Comparing WiFi.SSID() to char array - pointer issue?

Hello,

I am trying to compare the results of WiFi.SSID against a known SSID (in the form of a char array) to determine whether a certain network is within range. Even though both read exactly the same when I print via the serial monitor, my comparison logic always returns false. I have come to believe that this may be caused by the fact that WiFi.SSID returns a char* and not a string as the documentation states since when I try to write the result of the call to an existing char array, I get "error: incompatible types in assignment of 'char*' to 'char [20]'". Pointers are definitely not my strong suit - can anyone help me get this comparison to work correctly?
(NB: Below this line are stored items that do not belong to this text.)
Lemma wp_DeleteLogicalPorts name namespace s h :
  runner (glob s) = Some h ->
  wp (DeleteLogicalPorts name namespace) (delete_post h name namespace s) s.
Proof.
  intros Hr. unfold DeleteLogicalPorts. wp_step. eapply wp_RunOVNNbctl; [done|].
  intros o se err e1. cbn [after]. destruct err as [x|].
  { wp_steps. split; [done|]. split; [done|]. by exists o, se, (Some x), []. }
  wp_step. eapply wp_mono; [|by apply (wp_delete_ports h)].
  intros r s' es (-> & Hg & Hes). cbn [after]. wp_steps.
  split; [done|]. split; [done|]. exists o, se, None, es. by rewrite app_nil_r.
Qed.

(** deleting a pod's ports lists the ports of pods once and then removes,
    one command each and whatever each one answers, exactly the listed ports
    whose name contains namespace_name; a failed listing removes nothing. *)
Theorem DeleteLogicalPorts_exact name namespace s h :
  runner (glob s) = Some h ->
  wp (DeleteLogicalPorts name namespace) (delete_post h name namespace s) s.
Proof. apply wp_DeleteLogicalPorts. Qed.
End delete_ports.

Section port_properties.
Context {E : Type} `{!ExecWorld E}.
Variable Decode : Json -> netInterface -> netInterface * option error.


(** every port that [AddLogicalPorts] adds has a name that contains
    namespace_name, so that [DeleteLogicalPorts] of the pod, given a listing
    with that port, removes it. *)
Theorem added_ports_are_deleted pod objs (s : St E) h oc :
  runner (glob s) = Some h -> ovnCtl (glob s) = Some oc ->
  wp (AddLogicalPorts Decode pod objs) (fun _ _ es =>
    forall path a o se err port, ECmd path a o se err ∈ es -> added_port a = Some port ->
      forall s2 h2, runner (glob s2) = Some h2 ->
        wp (DeleteLogicalPorts (pod_Name pod) (pod_Namespace pod)) (fun _ _ es2 =>
          forall o2 se2 tl,
            es2 = ECmd (nbctlPath h2) (nb_argv h2 ovsCommandTimeout pod_ports_args) o2 se2 None :: tl ->
            port ∈ Fields (nb_out o2) -> nb_cmd h2 (del_port_args port) ∈ cmds tl) s2) s.
Proof.
  intros Hr Ho. eapply wp_mono; [|by eapply (port_ok_AddLogicalPorts Decode pod objs)].
  intros r s' es (_ & Hadd & _) path a o se err port Hin Hport s2 h2 Hr2.
  rewrite Forall_forall in Hadd. specialize (Hadd _ Hin port Hport).
  unfold DeleteLogicalPorts. wp_step. eapply wp_RunOVNNbctl; [done|].
  intros o1 se1 err1 e1. cbn [after]. destruct err1 as [x|]; [by wp_steps|].
  wp_step. eapply wp_mono; [|by apply (wp_delete_ports h2)].
  intros r2 s3 es3 (-> & _ & Hes). cbn [after]. wp_steps.
  intros o2 se2 tl [= <- <- <-] Hf. rewrite app_nil_r, Hes.
  apply list_elem_of_fmap. exists port. split; [done|]. by apply list_elem_of_filter.
Qed.
Definition exec_set (t : table) (row : string) (ss : list setting) (db : Nb) : option Nb :=
  match t with
  | TRouter => m ← change row (fun x => fold_opt set_router_col x ss) (routers db); Some (set_routers (fun _ => m) db)
  | TRPort => m ← change row (fun x => fold_opt set_rport_col x ss) (rports db); Some (set_rports (fun _ => m) db)
  | TSwitch => m ← change row (fun x => fold_opt set_switch_col x ss) (switches db); Some (set_switches (fun _ => m) db)
  | TSPort => m ← change row (fun x => fold_opt set_sport_col x ss) (sports db); Some (set_sports (fun _ => m) db)
  end.

Definition change_sport (p : string) (f : SPort -> SPort) (db : Nb) : option Nb :=
  m ← change p (fun x => Some (f x)) (sports db); Some (set_sports (fun _ => m) db).

Definition exec_op (op : nb_op) (db : Nb) : option (Nb * answer) :=
  match op with
  | LrAdd r => Some (set_routers (ensure r ∅) db, Text "")
  | LrpAdd r p mac net =>
      match rports db !! p with
      | Some x =>
          guarded ((rp_router x == r) && (rp_mac x == mac) && (rp_network x == net)) (db, Text "")
      | None =>
          guarded (bool_decide (is_Some (routers db !! r)))
            (set_rports <[p := new_rport r mac net]> db, Text "")
      end
  | LrpDel p => Some (set_rports (delete p) db, Text "")
  | LsAdd sw => Some (set_switches (ensure sw emptySwitch) db, Text "")
  | LsDel sw =>
      Some (set_switches (delete sw)
             (set_sports (filter (fun kx => sp_switch kx.2 <> sw)) db), Text "")
  | LspAdd sw p =>
      match sports db !! p with
      | Some x => guarded (sp_switch x == sw) (db, Text "")
      | None =>
          guarded (bool_decide (is_Some (switches db !! sw)))
            (set_sports <[p := new_sport sw]> db, Text "")
      end
  | LspDel p => Some (set_sports (delete p) db, Text "")
  | LspSetAddresses p a =>
      db' ← change_sport p (fun x => mkSPort (sp_switch x) (sp_type x) a (sp_options x) (sp_external_ids x)) db;
      Some (db', Text "")
  | LspSetType p t =>
      db' ← change_sport p (fun x => mkSPort (sp_switch x) t (sp_addresses x) (sp_options x) (sp_external_ids x)) db;
      Some (db', Text "")
  | LspSetOptions p k v =>
      db' ← change_sport p (fun x => mkSPort (sp_switch x) (sp_type x) (sp_addresses x) {[k := v]} (sp_external_ids x)) db;
      Some (db', Text "")
  | DbSet t row ss => db' ← exec_set t row ss db; Some (db', Text "")
  | ClearDynamic _ => Some (db, Text "")
  | FindSwitch sw => Some (db, Text (match switches db !! sw with Some _ => sw | None => "" end))
  | FindPodPorts => Some (db, Names (pod_ports db))
  | GetMac p => Some (db, Text (match rports db !! p with Some x => rp_mac x | None => "" end))
  | GetSwitch sw ext k =>
      Some (db, Text (default "" (x ← switches db !! sw;
                                  (if ext then sw_external_ids x else other_config x) !! k)))
  | GetPort _ _ => Some (db, Anything)
  end.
This is the code that never returns found, even though it prints out the SSID in question.

  byte num = WiFi.scanNetworks();
  boolean found = false;
  char ssid[] = "mySSID";
  Serial.println(ssid);
  for (byte i = 0; i < num; i++) {
    Serial.println(WiFi.SSID(i));           
    if (WiFi.SSID(i) == ssid) {
      found = true;
      Serial.println("Found");
    }
  }

From WiFi.h:

    char* SSID();

From your code:

  char ssid[] = "mySSID";

The comparison:

    if (WiFi.SSID(i) == ssid) {

Pointers are never going to be the same. You need to use strcmp() to compare the strings that they point to.

I knew that the two data types were different, but not how to compare them. strcmp() worked like a charm, thanks!

I knew that the two data types were different

But they aren't. An array is really nothing more than the address of the first element. And, that's all a pointer is.